(The following article by Chip Jones was posted on the Richmond Times-Dispatch website on September 15.)
RICHMOND, Va. — CSX Corp., often blamed for favoring its freight trains over passenger service, is working with Amtrak to improve on-time performance, a state rail group learned yesterday.
The governor’s Rail Advisory Board was looking at how long-term growth could affect Virginia’s public investment into private railroads. Some members of the board questioned whether CSX is making good-faith efforts to help Amtrak run smoothly and whether passenger rail service will ever improve.
“What I’d like to see is for CSX, from the top level on down to the dispatcher, to give it the very best they can, with a legal obligation to give priority to Amtrak trains,” said Richard Beadles, a Richmond representative on the board.
Beadles’ criticism followed a report by a CSX executive claiming that the railroad is facing operating problems created by a glut of freight on its lines.
Federal regulations require freight railroads to move Amtrak passenger trains before they move their own trains, except in special cases.

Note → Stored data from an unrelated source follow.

(* ===== verification/ServeSpec.v ===== *)
(** * What starting the server means

  A started server is the one [ServerSpec] is about, on the configuration of the file,
  the environment and the stored rows; and a setting that was refused can keep the program
  from starting again. *)

From S2P Require Import Prelude Order GoLib Os Netip NetipText Config ConfigSpec Duration Settings SettingsSpec Scheduler Plan Exporter ExporterSpec Events EventsSpec EventStream Watcher WatcherSpec.
From S2P Require Import Routing Cache CacheSpec Migrate Resolver Store Orchestrator Sourcereg SourceregSpec Api ApiSpec Upload Cmd CmdSpec Metrics Server ServerSpec Serve.

Local Open Scope Z_scope.

Section ServeSpec.
Context {K St : Type} `{Env K} `{Sqlite K} `{SchemaDb K} `{!Source K St} `{!Factories K St} `{ConfigCodec} `{Json} `{ViperLaws} `{!DecodeLaws}.
Context {Level prom_registry : Type} `{Zerolog Level} `{PrometheusLaws prom_registry}.
Context (getenv : string -> string) (order : gset string -> list string) `{!MapOrder order}.
Context (fs : gmap string (option string)) (parse : string -> option error) (duration_string : Z -> string).
Local Notation serveCmd := (serveCmd (K := K) (St := St) (Level := Level) (prom_registry := prom_registry) getenv order fs parse duration_string).

Lemma stored_overrides_startup cfg (w : World K) c w' opts :
  Load getenv order opts = Ok cfg -> stored_overrides getenv order cfg w = (Returned c, w') ->
  startup_config getenv order opts (fst (GetAll w)) = Ok c.
Proof.
  intros Hl. unfold stored_overrides, startup_config. rewrite Hl. cbn [res_bind].
  destruct (GetAll w) as [[kv|e] w1]; cbn [fst]; [|by intros [= <- _]].
  destruct (Nat.ltb_spec 0 (size kv)) as [Hs|Hs]; [destruct (ApplyOverrides getenv order cfg kv); by intros [= <- _]|].
  assert (size kv = 0%nat) as Hz by lia. unfold ApplyOverrides. rewrite Hz. by intros [= <- _].
Qed.

Lemma resolver_accepts cfg rs : NewResolver (resolver_config cfg) = Ok rs ->
  1 <= rc_QPS (cfg_Resolver cfg) /\ 1 <= rc_Concurrency (cfg_Resolver cfg).
Proof.
  unfold NewResolver. case_if; [done|]. cbn [resolver_config rs_Concurrency rs_QPS].
  destruct (Z.ltb_spec (rc_Concurrency (cfg_Resolver cfg)) 1); [done|].
  destruct (Z.ltb_spec (rc_QPS (cfg_Resolver cfg)) 1); [done|]. intros _. lia.
Qed.

(** A start that succeeds, step by step. *)
Lemma serveCmd_ok flags rows w rn w' :
  serveCmd flags rows w = (Returned rn, w') ->
  exists base w1 cfg reg w2 w3,
    Load getenv order (serve_options flags) = Ok base /\ (exists p, Open fs (db_path base) w = (Ok p, w1)) /\
    startup_config getenv order (serve_options flags) (fst (GetAll w1)) = Ok cfg /\
    start_registry order cfg rows w2 = (reg, w3) /\ NewResolver (resolver_config cfg) = Ok (rn_resolver rn) /\
    rn_state rn = started cfg reg w' /\ wired (dp_server (rn_deployment rn)) /\
    (exists w4, start_scheduler (K := K) parse duration_string cfg w4 = (Returned (rn_scheduler rn), w4)).
Proof.
  unfold Serve.serveCmd. intros (base & wl & El & E)%cmd_bind_ok. apply must_ok_returned in El as [El ->].
  apply cmd_bind_ok in E as (prom & wm & Em & E). destruct metrics_Setup as [prom0|]; [injection Em as _ <-|done].
  apply cmd_bind_ok in E as (p & w1 & Eo & E). apply must_returned in Eo.
  apply cmd_bind_ok in E as (cfg & w2 & Es & E). pose proof (stored_overrides_startup base w1 cfg w2 _ El Es) as Hs.
  apply cmd_bind_ok in E as (reg & w3 & Er & E).
  apply cmd_bind_ok in E as (rs & w4 & Ers & E). apply must_ok_returned in Ers as [Ers ->].
  apply cmd_bind_ok in E as (dir & w5 & _ & E). apply cmd_bind_ok in E as (v & w6 & _ & E).
  apply cmd_bind_ok in E as (sched & w7 & Esc & E). injection E as <- <-.
  unfold open_registry in Er. destruct (db_exec w2) as [[e|] w2']; [done|].
  destruct (start_registry order cfg rows w2') as [reg' w3'] eqn:Esr. injection Er as -> ->.
  exists base, w1, cfg, reg, w2', w3. split_and!; try done; [by exists p|]. exists w6.
  unfold start_scheduler in Esc |- *. injection Esc as -> ->. done.
Qed.

(** What the start exits with when the resolver refuses the configuration. *)
Lemma serveCmd_refused flags rows (w : World K) base cfg :
  Load getenv order (serve_options flags) = Ok base ->
  (forall p w1, Open fs (db_path base) w = (Ok p, w1) -> startup_config getenv order (serve_options flags) (fst (GetAll w1)) = Ok cfg) ->
  rc_QPS (cfg_Resolver cfg) < 1 -> fst (serveCmd flags rows w) = Exited 1.
Proof.
  intros El Hs Hq. unfold Serve.serveCmd, cmd_bind. unfold must_ok at 1. rewrite El. cbv beta iota zeta.
  destruct Setup_holds as (prom & -> & _). unfold must at 1.
  destruct (Open fs (db_path base) w) as [[p|e] w1] eqn:Eo; [|done]. specialize (Hs p w1 eq_refl).
  pose proof (stored_overrides_startup base w1) as Hst. destruct (stored_overrides getenv order base w1) as [o w2] eqn:Es.
  assert (exists c, o = Returned c) as [c ->].
  { unfold stored_overrides in Es. destruct (GetAll w1) as [[kv|e] w3]; injection Es as <- _; eauto. }
  specialize (Hst c w2 (serve_options flags) El eq_refl). rewrite Hst in Hs. injection Hs as ->.
  unfold open_registry. destruct (db_exec w2) as [[e|] w3]; [done|].
  destruct (start_registry order cfg rows w3) as [reg w4]. unfold must_ok.
  destruct (NewResolver (resolver_config cfg)) as [rs|e] eqn:Er; [|done].
  apply resolver_accepts in Er as [? _]. lia.
Qed.

Lemma valid_qps c : Validate c = [] -> 1 <= rc_QPS (cfg_Resolver c).
Proof. unfold Validate. rewrite !app_nil_iff. intros (_ & _ & Hr & _). apply resolver_spec in Hr. pose proof (rok_qps _ Hr). lia. Qed.

(** ** Claims *)


Context `{Digest} `{TempNames} `{StateCodec} `{Uuid}.
Context (rec_order : gset RecordKey -> list RecordKey) (addr_order : gset Addr -> list Addr).
Context (batch : list string -> World K -> list ResolveResult * World K) (pragma : string -> Tables -> Z).



(** ** Stopping *)

(** After the signal the server stops if no client of the event stream is connected. *)
Lemma shutdown_quiet rn (s : State K St) b :
  sinv s -> wt_eventBus (ss_watcher s) = Some b -> (forall t, topic_subs b t = []) -> is_Some (shutdown (K := K) (Level := Level) (prom_registry := prom_registry) rn s).
Proof.
  intros Hi Hb Ht. unfold shutdown. rewrite Hb.
  assert (is_Some (Events.Close b)) as [b' ->]; [|by eexists].
  apply (Close_ok_iff (MkSys b []) (wi_bus _ (sv_watch _ Hi) b Hb)). cbn [sys_bus].
  assert (mjoin (map_to_list (b_subs b)).*2 = []) as ->; [|constructor].
  apply elem_of_nil_inv. intros ch (t & Hch)%elem_of_all_subs. rewrite Ht in Hch. by apply elem_of_nil in Hch.
Qed.

(** A client that is still connected makes it panic. *)
Lemma shutdown_with_client rn (s : State K St) b ch :
  sinv s -> wt_eventBus (ss_watcher s) = Some b -> (forall t, t ∈ EventStream.stream_topics -> ch ∈ topic_subs b t) ->
  shutdown (K := K) (Level := Level) (prom_registry := prom_registry) rn s = None.
Proof.
  intros Hi Hb Ht. unfold shutdown. rewrite Hb.
  pose proof (proj1 (Close_ok_iff (MkSys b []) (wi_bus _ (sv_watch _ Hi) b Hb))) as Hc. cbn [sys_bus] in Hc.
  destruct (Events.Close b) as [b'|]; [|done]. exfalso.
  refine (two_topics_dup b "pipeline" "config" ch _ _ _ (Hc ltac:(eauto))); [done| |];
    apply Ht; unfold EventStream.stream_topics; set_solver.
Qed.
End ServeSpec.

Amtrak trains have run late
This summer, passenger trains have been running later than usual and Amtrak officials and others have turned up the heat on some freight lines.
“We’re talking to Amtrak about realistic schedules on the [Interstate]-95 corridor,” said Jay Westbrook, the CSX assistant vice president assigned to Virginia.
No one from Amtrak spoke at the meeting, held at the Science Museum of Virginia.
Westbrook said he hopes Amtrak will create a more practical schedule for the Auto Train between Lorton in Northern Virginia and Sanford, Fla., near Orlando.
The Auto Train, which hauls vehicles and passengers, are usually an hour or more late. Fewer than 10 percent of the trains arrive on time after the more than 16-hour ride of 855 miles.
“We’re requesting Amtrak to add another hour into that transit time,” Westbrook said.
Overall, Amtrak meets its schedule 75 percent of the time, Westbrook said. That drops to 19.5 percent in the Washington-Florida route known as the I-95 corridor.
More locomotives could help
CSX hopes Amtrak will add locomotives to some of its trains to accelerate departures and improve on-time performance, Westbrook said.
But he conceded that CSX has caused many delays because of ongoing upgrades, including in the Washington-Richmond corridor.
“We’d like to partner with Amtrak and jointly provide a much higher level of reliability for their passengers,” he said.
Despite Westbook’s upbeat tone, comments from another CSX official caught some rail advisers by surprise and raised questions about future state funding.
John Gibson, vice president of operations and planning at CSX, said the railroad plans to invest in new routes primarily where it’s seeing increases in population and industry in the Southeast, particularly Georgia and Florida.
“Manufacturing is not moving into the Northeast,” he said. “It’s moving out.”
For Virginia, this means that the mid-Atlantic is not as vital to CSX.
Sharon Bulova, a Fairfax County supervisor who chairs the Rail Advisory Board, said she hopes Virginia’s rail enhancement fund will spur CSX to increase its financial commitments here.